Alu kesal, tapi sekaligus senang karena menjadi pusat perhatian. Ditambah lagi Jeno terlihat gemas padaku. Aku pikir itu bagus karena bisa lebih dekat dengannya.

Ya, dan ternyata benar.

Setelah pertemuan pertama malam itu, tidak hanya Jeno tapi teman Elvan yang lain pun selalu memcariku, perhatian padaku, seolah aku ini adik mereka sendiri.

Siapa yang tidak senang memiliki empat kakak yang tampan.
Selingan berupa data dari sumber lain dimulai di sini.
(** ** The worker *)
Definition hands_over (p p' : Process) : Prop :=
  permit p' = permit p ∨ permit p = Some HWorker ∧ permit p' = None ∨ permit p = None ∧ permit p' = Some HWorker.
Lemma hands_poller p p' : hands_over p p' → poller p' = poller p → ∀ w, PInv w p → deciding (poller p') = true → permit p' = Some HPoller.
Proof. intros Hh -> w HP Hd. pose proof (pi_poller _ _ HP Hd). destruct Hh as [|[[??]|[??]]]; congruence. Qed.
Lemma hands_standing p p' i n r : hands_over p p' → poller p' = poller p → standing p i n r → permit p' ≠ Some (HRequest true) ∧ settling (poller p') = false.
Proof. intros Hh -> (_ & _ & Hp & Hs). split; [|done]. destruct Hh as [|[[??]|[??]]]; congruence. Qed.
Lemma work_step w w' p p' j k :
  Inv w → process w = Some p → process w' = Some p' → job p = Some j → job p' = Some (mkJob (j_op j) k) → framed w w' p p' →
  poller p' = poller p → checker p' = checker p → (log w' = log w ∨ ∃ e, log w' = e :: log w ∧ harmless e = true) → hands_over p p' →
  (critical k = true → permit p' = Some HWorker) →
  (k = JFreeze ∨ k = JSend →
     keeps (ao_operation_id (j_op j)) (ao_phase_nonce (j_op j)) (ao_config_revision (j_op j)) (local w' p') ∧
     revision <$> saved p' = Some (ao_config_revision (j_op j))) →
  (k = JSend → frozen (coordinator p') = true) → trail (identity (coordinator p')) (mkJob (j_op j) k) (log w') → Inv w'.
Proof.
  intros Hinv Hw Hw' Hj Hj' Hf Hq Hk Hlog Hh Hcr Hin Hfr Htr. pose proof (i_process _ Hinv _ Hw) as HP.
  eapply inv_frame; [done..| | | |].
  - intros i n r _. by apply hands_standing.
  - by eapply hands_poller.
  - rewrite Hj'. intros j' [= <-]. split; try done. simpl. eapply (log_grows _ _ _ Hlog), pi_job; done.
  - intros Hsi. destruct (pi_blind _ _ HP Hsi) as [? _]. congruence.
Qed.
(** The worker gives up, or goes on to a step that has no promises. *)
Lemma work_plain w w1 p p1 p' j k :
  Inv w → process w = Some p → job p = Some j → framed w w1 p p1 → poller p1 = poller p → checker p1 = checker p → permit p1 = permit p →
  (log w1 = log w ∨ ∃ e, log w1 = e :: log w ∧ harmless e = true) → p' = goto j k p1 ∨ p' = goto j k (with_permit None p1) ∧ permit p = Some HWorker →
  critical k = false → (∀ own l, trail own (mkJob (j_op j) k) l) → Inv (run p' w1).
Proof.
  intros Hinv Hw Hj Hf Hq Hk Hpe Hlog Hp' Hcr Htr.
  assert (framed w (run p' w1) p p') as Hf'.
  { destruct Hf as [H1 H2 H3 H4 H5 H6 H7 H8]. destruct Hp' as [->|[-> _]]; by split. }
  eapply (work_step w _ p p' j k); try done.
  - by destruct Hp' as [->|[-> _]].
  - by destruct Hp' as [->|[-> _]].
  - by destruct Hp' as [->|[-> _]].
  - destruct Hp' as [->|[-> ?]]; [by left|right; left]. done.
  - by rewrite Hcr.
  - intros [->| ->]; done.
  - by intros ->.
Qed.
Lemma bail_shape j why p : bail_out j why p = goto j (JAborting why) p ∨ bail_out j why p = goto j (JAborting why) (with_permit None p) ∧ permit p = Some HWorker.
Proof. unfold bail_out. destruct (bool_decide _) eqn:E; [right|by left]. by apply bool_decide_eq_true in E. Qed.
Lemma framed_refl w w1 p : config_file w1 = config_file w → app_file w1 = app_file w → framed w w1 p p.
Proof. intros. by apply framed_same. Qed.
Lemma stop_inv j why w w1 p :
  Inv w → process w = Some p → job p = Some j → config_file w1 = config_file w → app_file w1 = app_file w →
  (log w1 = log w ∨ ∃ e, log w1 = e :: log w ∧ harmless e = true) → Inv (run (bail_out j why p) w1).
Proof.
  intros Hinv Hw Hj Hc Ha Hlog. eapply (work_plain w w1 p p); [done|done|done|by apply framed_refl|done|done|done|done|apply bail_shape|done|done].
Qed.
Lemma stay_inv j k w w1 p :
  Inv w → process w = Some p → job p = Some j → config_file w1 = config_file w → app_file w1 = app_file w →
  (log w1 = log w ∨ ∃ e, log w1 = e :: log w ∧ harmless e = true) → critical k = false → (∀ own l, trail own (mkJob (j_op j) k) l) →
  Inv (run (goto j k p) w1).
Proof. intros Hinv Hw Hj Hc Ha Hlog Hcr Htr. eapply (work_plain w w1 p p); try done; [by apply framed_refl|by left]. Qed.
Lemma phased_inv j text k t w p :
  Inv w → process w = Some p → job p = Some j → critical k = false → (∀ own l, trail own (mkJob (j_op j) k) l) → Inv (phased j text k t w p).
Proof.
  intros Hinv Hw Hj Hcr Htr. unfold phased. destruct (on_state _ w p) as [[r w1] p1] eqn:Hon.
  destruct (abort_mild _ _ _ _ _ _ _ _ _ Hon) as (Hf & Hp1 & Hproc & Hlog & _).
  assert (checker p1 = checker p ∧ permit p1 = permit p ∧ poller p1 = poller p) as (Hk1 & Hpe1 & Hq1) by (by rewrite Hp1).
  destruct r.
  - eapply (work_plain w w1 p p1); try done; [by left|by left].
  - eapply (work_plain w w1 p p1); [done..|by left|rewrite -Hpe1; apply bail_shape|done|done].
Qed.
(** The steps under the permit that change nothing but the place. *)
Lemma onward j k w w1 p :
  Inv w → process w = Some p → job p = Some j → config_file w1 = config_file w → app_file w1 = app_file w →
  (log w1 = log w ∨ ∃ e, log w1 = e :: log w ∧ harmless e = true) → (critical k = true → permit p = Some HWorker) → k ≠ JFreeze → k ≠ JSend →
  trail (identity (coordinator p)) (mkJob (j_op j) k) (log w1) → Inv (run (goto j k p) w1).
Proof.
  intros Hinv Hw Hj Hc Ha Hlog Hcr H1 H2 Htr.
  eapply (work_step w _ p _ j k); try done; [by apply framed_same|by left|by intros [?|?]].
Qed.
Lemma work_pre t j w p w' : Inv w → process w = Some p → job p = Some j → critical (j_at j) = false → work t j w p = Some w' → Inv w'.
Proof.
  intros Hinv Hw Hj Hcr. pose proof (i_process _ Hinv _ Hw) as HP. pose proof (jo_trail _ _ _ (pi_job _ _ HP _ Hj)) as Htr.
  unfold work, trail in *. destruct (j_at j) as [| | | | |b|b|b|b|b| | | |why| |] eqn:Hat; try done.
  - destruct (identity (coordinator p)); [|intros [= <-]; eapply stop_inv; try done; by left].
    match goal with |- context [send ?b ?i w] => destruct (send_spec b i w) as (Ha & Hc & _ & Hl) end.
    destruct (is_some _); intros [= <-]; [eapply stop_inv|eapply stay_inv]; try done; (destruct Hl as [|Hl]; [by left|right; eexists; split; [exact Hl|done]]).
  - intros [= <-]. by apply phased_inv.
  - destruct (stopping p); [intros [= <-]; eapply stop_inv; try done; by left|].
    repeat case_match; intros [= <-]; first [eapply stop_inv; try done; by left|eapply stay_inv; try done; by left].
  - intros [= <-]. by apply phased_inv.
  - destruct (t_report t) as [m|]; intros [= <-]; [|eapply stop_inv; try done; by left].
    eapply onward; try done; [right; by eexists|]. apply since_now; [done|apply HP].
  - destruct (t_report t) as [m|]; [|intros [= <-]; eapply stop_inv; try done; by left].
    destruct (_ && _) eqn:Hok; intros [= <-]; [|eapply stop_inv; try done; right; by eexists].
    apply andb_prop in Hok as [Hd%bool_decide_eq_true Hm]. eapply onward; try done; [right; by eexists|].
    apply since_now; [|done]. by exists m.
  - destruct (is_some (permit p)) eqn:Hpe; [done|]. destruct (stopping p); intros [= <-]; [eapply stop_inv; try done; by left|].
    assert (permit p = None) as Hno by (by destruct (permit p)).
    eapply (work_step w _ p _ j); try done; [by left|right; right; by split|by intros [?|?]].
  - destruct (on_state _ w p) as [[r w1] p1] eqn:Hon. intros [= <-].
    destruct (abort_mild _ _ _ _ _ _ _ _ _ Hon) as (Hf & Hp1 & Hproc & Hlog & _).
    assert (checker p1 = checker p ∧ permit p1 = permit p ∧ poller p1 = poller p) as (Hk1 & Hpe1 & Hq1) by (by rewrite Hp1).
    eapply (work_plain w w1 p p1); [done|done|done|exact Hf|done|done|done|by left|by left|done|done].
  - intros [= <-]. match goal with |- context [send ?b ?i w] => destruct (send_spec b i w) as (Ha & Hc & _ & Hl) end.
    eapply stay_inv; try done. destruct Hl as [|Hl]; [by left|right; eexists; split; [exact Hl|done]].
Qed.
Hari ini aku ulang tahun, perayaannya pun berbeda dari tahun-tahun sebelummya karena usiaku sudah mulai menginjak remaja.

Papa dan mama merayakannya dengan acara makan malam keluarga. Hanya kami ber empat. Papa memesan tempat di restoran yang ada di sebuah hotel bintang 5.

"Selamat ulang tahun kami ucapkan...."

Nyanyian tetap berlangsung, tiup lilin dan juga potong kue.

"Ini kado dari gue."

"Gede banget. Pasti isinya sama kayak dulu kan? Kotaknya gede tapi isinya cuma jepit rambut doang satu."

"Buruk sangka mulu. Buka dulu dong!"

Aku mendelik, lalu membuka kotak bedar itu dengan pita berukuran besar pula.

"Waaah, boneka."

Sebuah boneka lucu dengan bahan yang sangat lembut berwarna kuning.

"Suka?"

Aku mengangguk cepat menjawab pertanyaan Elvan.

"Selamat ulang tahun ya adikku yang lucu seperti roti unyil," ucapnya sambil memelukku.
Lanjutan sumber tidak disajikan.